(Goal of the exercise): Set down a word-for-word copy of the data below, limited to the lines from the first through the line with "parse_map n ts <> OutOfFuel)".

(Records for this exercise):
•••••

(* ----------------------------------------------------------------- *)
(** ** The fuel of [parse] is enough *)

Lemma parse_value_fuel (n : nat) :
  (forall ts, 3 * List.length ts + 1 <= n -> parse_value n ts <> OutOfFuel)
  /\ (forall ts, ts <> [] -> 3 * List.length ts <= n ->
                 parse_list n ts <> OutOfFuel)
  /\ (forall lst ts, 3 * List.length ts + 2 <= n ->
                     parse_list_loop n lst ts <> OutOfFuel)
  /\ (forall ts, ts <> [] -> 3 * List.length ts <= n ->
                 parse_map n ts <> OutOfFuel)
  /\ (forall mp ts, 3 * List.length ts + 2 <= n ->
                    parse_map_loop n mp ts <> OutOfFuel).
Proof.
  induction n as [|n (IHv & IHl & IHll & IHm & IHml)].
  { repeat split; intros; try lia.
    - destruct ts; [congruence|simpl in *; lia].
    - destruct ts; [congruence|simpl in *; lia]. }
  split; [|split; [|split; [|split]]].
  - intros ts Hn. cbn [parse_value].
    destruct ts as [|t ts']; [discriminate|].
    destruct t as [s|[z|x]|s|s]; try discriminate.
    + destruct (String.eqb s "[").
      * specialize (IHl (OPERATOR s :: ts')).
        destruct (parse_list n (OPERATOR s :: ts')) as [[l r]| |];
          try discriminate.
        exfalso. apply IHl; [discriminate|simpl in *; lia|reflexivity].
      * destruct (String.eqb s "{"); [|discriminate].
        specialize (IHm (OPERATOR s :: ts')).
        destruct (parse_map n (OPERATOR s :: ts')) as [[l r]| |];
          try discriminate.
        exfalso. apply IHm; [discriminate|simpl in *; lia|reflexivity].
    + destruct (is_bool_word s); discriminate.
  - intros ts Hne Hn. cbn [parse_list].
    destruct (expect_operator "[" ts) as [[t ts1]| |] eqn:He;
      try discriminate.
    + apply expect_operator_ok in He. subst ts. cbn [bind].
      apply IHll. simpl in *; lia.
    + destruct ts as [|t0 ts0]; simpl in He; [discriminate|].
      destruct (is_op t0 "["); discriminate.
  - intros lst ts Hn. cbn [parse_list_loop].
    destruct ts as [|tok ts']; [discriminate|].
    destruct (is_op tok "]"); [discriminate|].
    destruct (bare_identifier tok); [discriminate|].
    destruct (parse_value n (tok :: ts')) as [[v ts1]| |] eqn:Hv;
      try discriminate.
    + cbn [bind]. apply IHll.
      apply (proj1 (parse_value_consumes n)) in Hv.
      apply consumes_value_consumes, consumes_length in Hv.
      destruct (skip_comma_cases ts1) as [E|E].
      * rewrite E. simpl in *; lia.
      * assert (List.length (skip_comma ts1) < List.length ts1)
          by (rewrite E at 2; simpl; lia).
        simpl in *; lia.
    + exfalso. eapply IHv; [|exact Hv]. simpl in *; lia.
  - intros ts Hne Hn. cbn [parse_map].
    destruct (expect_operator "{" ts) as [[t ts1]| |] eqn:He;
      try discriminate.
    + apply expect_operator_ok in He. subst ts. cbn [bind].
      apply IHml. simpl in *; lia.
    + destruct ts as [|t0 ts0]; simpl in He; [discriminate|].
      destruct (is_op t0 "{"); discriminate.
  - intros mp ts Hn. cbn [parse_map_loop].
    destruct ts as [|t ts']; [discriminate|].
    destruct (is_op t "}"); [discriminate|].
    destruct (is_op t ","); [apply IHml; simpl in *; lia|].
    destruct (map_key t) as [k|]; [|discriminate].
    destruct (expect_kv_sep ts') as [[sep ts1]| |] eqn:Hs; try discriminate.
    + apply expect_kv_sep_ok in Hs as [-> _]. cbn [bind].
      destruct (parse_value n ts1) as [[v ts2]| |] eqn:Hv; try discriminate.
      * cbn [bind]. destruct (mem k mp); [discriminate|].
        apply IHml.
        apply (proj1 (parse_value_consumes n)) in Hv.
        apply consumes_value_consumes, consumes_length in Hv.
        simpl in *; lia.
      * exfalso. eapply IHv; [|exact Hv]. simpl in *; lia.
    + destruct ts' as [|t0 ts0]; simpl in Hs; [discriminate|].
      destruct (is_op t0 ":" || is_op t0 "="); discriminate.
Qed.

Lemma parse_block_fuel (n : nat) :
  (forall ts, ts <> [] -> 3 * List.length ts <= n ->
              parse_block_section n ts <> OutOfFuel)
  /\ (forall blk ts, 3 * List.length ts + 2 <= n ->
                     parse_block_loop n blk ts <> OutOfFuel).
Proof.
  induction n as [|n (IHs & IHl)].
  { split; intros; try lia.
    destruct ts; [congruence|simpl in *; lia]. }
  split.
  - intros ts Hne Hn. cbn [parse_block_section].
    destruct (expect_operator "{" ts) as [[t ts1]| |] eqn:He;
      try discriminate.
    + apply expect_operator_ok in He. subst ts. cbn [bind].
      apply IHl. simpl in *; lia.
    + destruct ts as [|t0 ts0]; simpl in He; [discriminate|].
      destruct (is_op t0 "{"); discriminate.
  - intros blk ts Hn. cbn [parse_block_loop].
    destruct ts as [|tok ts']; [discriminate|].
    destruct (is_op tok "}"); [discriminate|].
    destruct tok as [s|x|s|key]; try discriminate.
    destruct ts' as [|next_tok rest']; [discriminate|].
    destruct (is_op next_tok "=").
    + destruct (parse_value n rest') as [[v ts2]| |] eqn:Hv; try discriminate.
      * cbn [bind]. destruct (mem key blk); [discriminate|].
        apply IHl.
        apply (proj1 (parse_value_consumes n)) in Hv.
        apply consumes_value_consumes, consumes_length in Hv.
        simpl in *; lia.
      * exfalso. eapply (proj1 (parse_value_fuel n)); [|exact Hv].
        simpl in *; lia.
    + destruct (is_op next_tok "{"); [|discriminate].
      destruct (parse_block_section n (next_tok :: rest'))
        as [[sub ts2]| |] eqn:Hs; try discriminate.
      * cbn [bind]. destruct (mem key blk); [discriminate|].
        apply IHl.
        apply (proj1 (parse_block_consumes n)) in Hs as [Hs _].
        apply consumes_length in Hs. simpl in *; lia.
      * exfalso. eapply IHs; [| |exact Hs]; [discriminate|simpl in *; lia].
Qed.

Lemma parse_loop_fuel (n : nat) (table : symbol_table) (ts : list token) :
  3 * List.length ts + 3 <= n -> parse_loop n table ts <> OutOfFuel.
Proof.
  revert table ts. induction n as [|n IH]; intros table ts Hn; [lia|].
  cbn [parse_loop].
  destruct ts as [|t ts1]; [discriminate|].
  destruct t as [s|x|s|word]; try discriminate.
  destruct (String.eqb word "juego"); [|discriminate].
  destruct ts1 as [|t2 ts2]; [discriminate|].
  destruct t2 as [game_name|x|s|s]; try discriminate.
  destruct (parse_block_section n ts2) as [[root ts3]| |] eqn:Hb;
    try discriminate.
  - cbn [bind]. destruct (mem game_name table); [discriminate|].
    apply IH.
    apply (proj1 (parse_block_consumes n)) in Hb as [Hb _].
    apply consumes_length in Hb. simpl in *; lia.
  - exfalso. destruct ts2 as [|t3 ts3].
    + destruct n; [simpl in *; lia|]. discriminate Hb.
    + eapply (proj1 (parse_block_fuel n)); [| |exact Hb];
        [discriminate|simpl in *; lia].
Qed.

(** [parse] returns: a table or an exception, never for want of fuel. *)
Lemma parse_returns (ts : list token) :
  (exists table, parse ts = Ok table) \/ (exists e, parse ts = Raise e).
Proof.
  pose proof (parse_loop_fuel (parse_fuel ts) [] ts (Nat.le_refl _)) as H.
  unfold parse. destruct (parse_loop (parse_fuel ts) [] ts); eauto.
  congruence.
Qed.

(* ----------------------------------------------------------------- *)
(** ** Dictionaries *)

Section AssocFacts.
Context {A : Type}.
Implicit Types (d : list (string * A)) (k : string) (v : A).

Lemma mem_keys k d : mem k d = existsb (String.eqb k) (keys d).
Proof.
  induction d as [|[k' v'] d IH]; simpl; [reflexivity|].
  now rewrite <- IH.
Qed.

(** A new key goes last. *)
Lemma set_absent k d v : mem k d = false -> set d k v = (d ++ [(k, v)])%list.
Proof.
  induction d as [|[k' v'] d IH]; simpl; [reflexivity|].
  intros H. apply orb_false_iff in H as [H1 H2].
  rewrite H1. now rewrite (IH H2).
Qed.

Lemma keys_app d1 d2 : keys (d1 ++ d2)%list = (keys d1 ++ keys d2)%list.
Proof. apply map_app. Qed.

End AssocFacts.

Lemma existsb_eqb_app (x k : string) (l : list string) :
  existsb (String.eqb x) (l ++ [k]) = existsb (String.eqb x) l || String.eqb x k.
Proof.
  rewrite existsb_app. simpl. now rewrite orb_false_r.
Qed.

Lemma nodupb_snoc (l : list string) (k : string) :
  nodupb l = true -> existsb (String.eqb k) l = false ->
  nodupb (l ++ [k]) = true.
Proof.
  induction l as [|x l IH]; simpl; [reflexivity|].
  intros H Hk. apply andb_true_iff in H as [Hx Hl].
  apply orb_false_iff in Hk as [Hkx Hkl].
  rewrite existsb_eqb_app, (IH Hl Hkl).
  apply negb_true_iff in Hx. rewrite Hx, String.eqb_sym, Hkx. reflexivity.
Qed.

Lemma nodupb_NoDup (l : list string) : nodupb l = true <-> NoDup l.
Proof.
  induction l as [|x l IH]; simpl.
  - split; [constructor|reflexivity].
  - rewrite andb_true_iff, negb_true_iff, IH. split.
    + intros [Hx Hl]. constructor; [|exact Hl].
      intros Hin. apply not_true_iff_false in Hx. apply Hx.
      apply existsb_exists. exists x. split; [exact Hin|apply String.eqb_refl].
    + intros H. inversion H as [|? ? Hx Hl]; subst. split; [|exact Hl].
      apply not_true_iff_false. intros He.
      apply existsb_exists in He as (y & Hy & Hxy).
      apply String.eqb_eq in Hxy. now subst.
Qed.

Lemma forallb_snd {A : Type} (P : A -> bool) (d : list (string * A)) :
  forallb (fun kv => let '(_, x) := kv in P x) d
  = forallb (fun kv => P (snd kv)) d.
Proof.
  induction d as [|[k v] d IH]; simpl; [reflexivity|now rewrite IH].
Qed.

Lemma consumes_Forall (Q : token -> Prop) (ts rest : list token) :
  consumes ts rest -> Forall Q ts -> Forall Q rest.
Proof.
  intros (c & -> & _) H. now apply Forall_app in H as [_ H].
Qed.

Lemma skip_comma_Forall (Q : token -> Prop) (ts : list token) :
  Forall Q ts -> Forall Q (skip_comma ts).
Proof.
  intros H. destruct (skip_comma_cases ts) as [E|E].
  - now rewrite E.
  - rewrite E in H. now inversion H.
Qed.

(* ----------------------------------------------------------------- *)
(** ** What a parsed table is made of

    [Q] is known of every token, [P] is to hold of every value built; [P]
    may rely on the keys of a dictionary being distinct. *)

Section Invariant.
Variable Q : token -> Prop.
Variable P : value -> bool.
Hypothesis P_str : forall s, Q (STRING s) -> P (VStr s) = true.
Hypothesis P_int : forall z, Q (NUMBER (NInt z)) -> P (VInt z) = true.
Hypothesis P_float : forall x, Q (NUMBER (NFloat x)) -> P (VFloat x) = true.
Hypothesis P_bool : forall b, P (VBool b) = true.
Hypothesis P_list : forall l, forallb P l = true -> P (VList l) = true.
Hypothesis P_dict :
  forall d, nodupb (keys d) = true ->
            forallb (fun kv => P (snd kv)) d = true -> P (VDict d) = true.

Lemma good_nil : good_dict P [].
Proof. split; reflexivity. Qed.

Lemma good_set (d : dict) (k : string) (v : value) :
  good_dict P d -> mem k d = false -> P v = true -> good_dict P (set d k v).
Proof.
  intros [Hn Hf] Hk Hv. rewrite (set_absent k d v Hk). split.
  - rewrite keys_app. apply nodupb_snoc; [exact Hn|].
    now rewrite <- mem_keys.
  - rewrite forallb_app. apply andb_true_iff. split; [exact Hf|].
    simpl. now rewrite Hv.
Qed.

Lemma good_table_set (t : symbol_table) (k : string) (d : dict) :
  good_symbol_table P t -> mem k t = false -> good_dict P d ->
  good_symbol_table P (set t k d).
Proof.
  intros [Hn Hf] Hk [Hd1 Hd2]. rewrite (set_absent k t d Hk). split.
  - rewrite keys_app. apply nodupb_snoc; [exact Hn|].
    now rewrite <- mem_keys.
  - rewrite forallb_app. apply andb_true_iff. split; [exact Hf|].
    simpl. now rewrite (P_dict d Hd1 Hd2).
Qed.

Lemma forallb_snoc (l : list value) (v : value) :
  forallb P l = true -> P v = true -> forallb P (l ++ [v]) = true.
Proof. intros Hl Hv. rewrite forallb_app, Hl. simpl. now rewrite Hv. Qed.

Lemma parse_value_inv (n : nat) :
  (forall ts v rest,
      Forall Q ts -> parse_value n ts = Ok (v, rest) -> P v = true)
  /\ (forall ts l rest,
         Forall Q ts -> parse_list n ts = Ok (l, rest) ->
         forallb P l = true)
  /\ (forall lst ts l rest,
         Forall Q ts -> forallb P lst = true ->
         parse_list_loop n lst ts = Ok (l, rest) -> forallb P l = true)
  /\ (forall ts m rest,
         Forall Q ts -> parse_map n ts = Ok (m, rest) -> good_dict P m)
  /\ (forall mp ts m rest,
         Forall Q ts -> good_dict P mp ->
         parse_map_loop n mp ts = Ok (m, rest) -> good_dict P m).
Proof.
  induction n as [|n (IHv & IHl & IHll & IHm & IHml)].
  { repeat split; intros; discriminate. }
  split; [|split; [|split; [|split]]].
  - intros ts v rest HQ H. cbn [parse_value] in H.
    destruct ts as [|t ts']; [discriminate|].
    destruct t as [s|[z|x]|s|s].
    + injection H as <- <-. apply P_str. now inversion HQ.
    + injection H as <- <-. apply P_int. now inversion HQ.
    + injection H as <- <-. apply P_float. now inversion HQ.
    + destruct (String.eqb s "[").
      * apply bind_ok in H as ([l r] & Hl & H). injection H as <- <-.
        apply P_list. eapply IHl; eassumption.
      * destruct (String.eqb s "{"); [|discriminate].
        apply bind_ok in H as ([m r] & Hm & H). injection H as <- <-.
        destruct (IHm _ _ _ HQ Hm) as [H1 H2]. now apply P_dict.
    + destruct (is_bool_word s); [|discriminate].
      injection H as <- <-. apply P_bool.
  - intros ts l rest HQ H. cbn [parse_list] in H.
    apply bind_ok in H as ([t ts1] & He & H).
    apply expect_operator_ok in He. subst ts.
    apply (IHll [] ts1 l rest); [now inversion HQ|reflexivity|exact H].
  - intros lst ts l rest HQ Hlst H. cbn [parse_list_loop] in H.
    destruct ts as [|tok ts']; [discriminate|].
    destruct (is_op tok "]").
    + now injection H as <- <-.
    + destruct (bare_identifier tok); [discriminate|].
      apply bind_ok in H as ([v ts1] & Hv & H).
      eapply IHll; [| |exact H].
      * apply skip_comma_Forall.
        eapply consumes_Forall; [|exact HQ].
        eapply consumes_value_consumes, (proj1 (parse_value_consumes n)), Hv.
      * apply forallb_snoc; [exact Hlst|]. eapply IHv; eassumption.
  - intros ts m rest HQ H. cbn [parse_map] in H.
    apply bind_ok in H as ([t ts1] & He & H).
    apply expect_operator_ok in He. subst ts.
    apply (IHml [] ts1 m rest); [now inversion HQ|apply good_nil|exact H].
  - intros mp ts m rest HQ Hmp H. cbn [parse_map_loop] in H.
    destruct ts as [|t ts']; [discriminate|].
    assert (HQ' : Forall Q ts') by now inversion HQ.
    destruct (is_op t "}"); [now injection H as <- <-|].
    destruct (is_op t ","); [eapply IHml; eassumption|].
    destruct (map_key t) as [k|]; [|discriminate].
    apply bind_ok in H as ([sep ts1] & Hs & H).
    apply expect_kv_sep_ok in Hs as [-> _].
    apply bind_ok in H as ([v ts2] & Hv & H).
    destruct (mem k mp) eqn:Ek; [discriminate|].
    assert (HQ1 : Forall Q ts1) by now inversion HQ'.
    eapply IHml; [| |exact H].
    + eapply consumes_Forall; [|exact HQ1].
      eapply consumes_value_consumes, (proj1 (parse_value_consumes n)), Hv.
    + apply good_set; [exact Hmp|exact Ek|]. eapply IHv; eassumption.
Qed.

•••••

(Answer box):
(* ----------------------------------------------------------------- *)
(** ** The fuel of [parse] is enough *)

Lemma parse_value_fuel (n : nat) :
  (forall ts, 3 * List.length ts + 1 <= n -> parse_value n ts <> OutOfFuel)
  /\ (forall ts, ts <> [] -> 3 * List.length ts <= n ->
                 parse_list n ts <> OutOfFuel)
  /\ (forall lst ts, 3 * List.length ts + 2 <= n ->
                     parse_list_loop n lst ts <> OutOfFuel)
  /\ (forall ts, ts <> [] -> 3 * List.length ts <= n ->
                 parse_map n ts <> OutOfFuel)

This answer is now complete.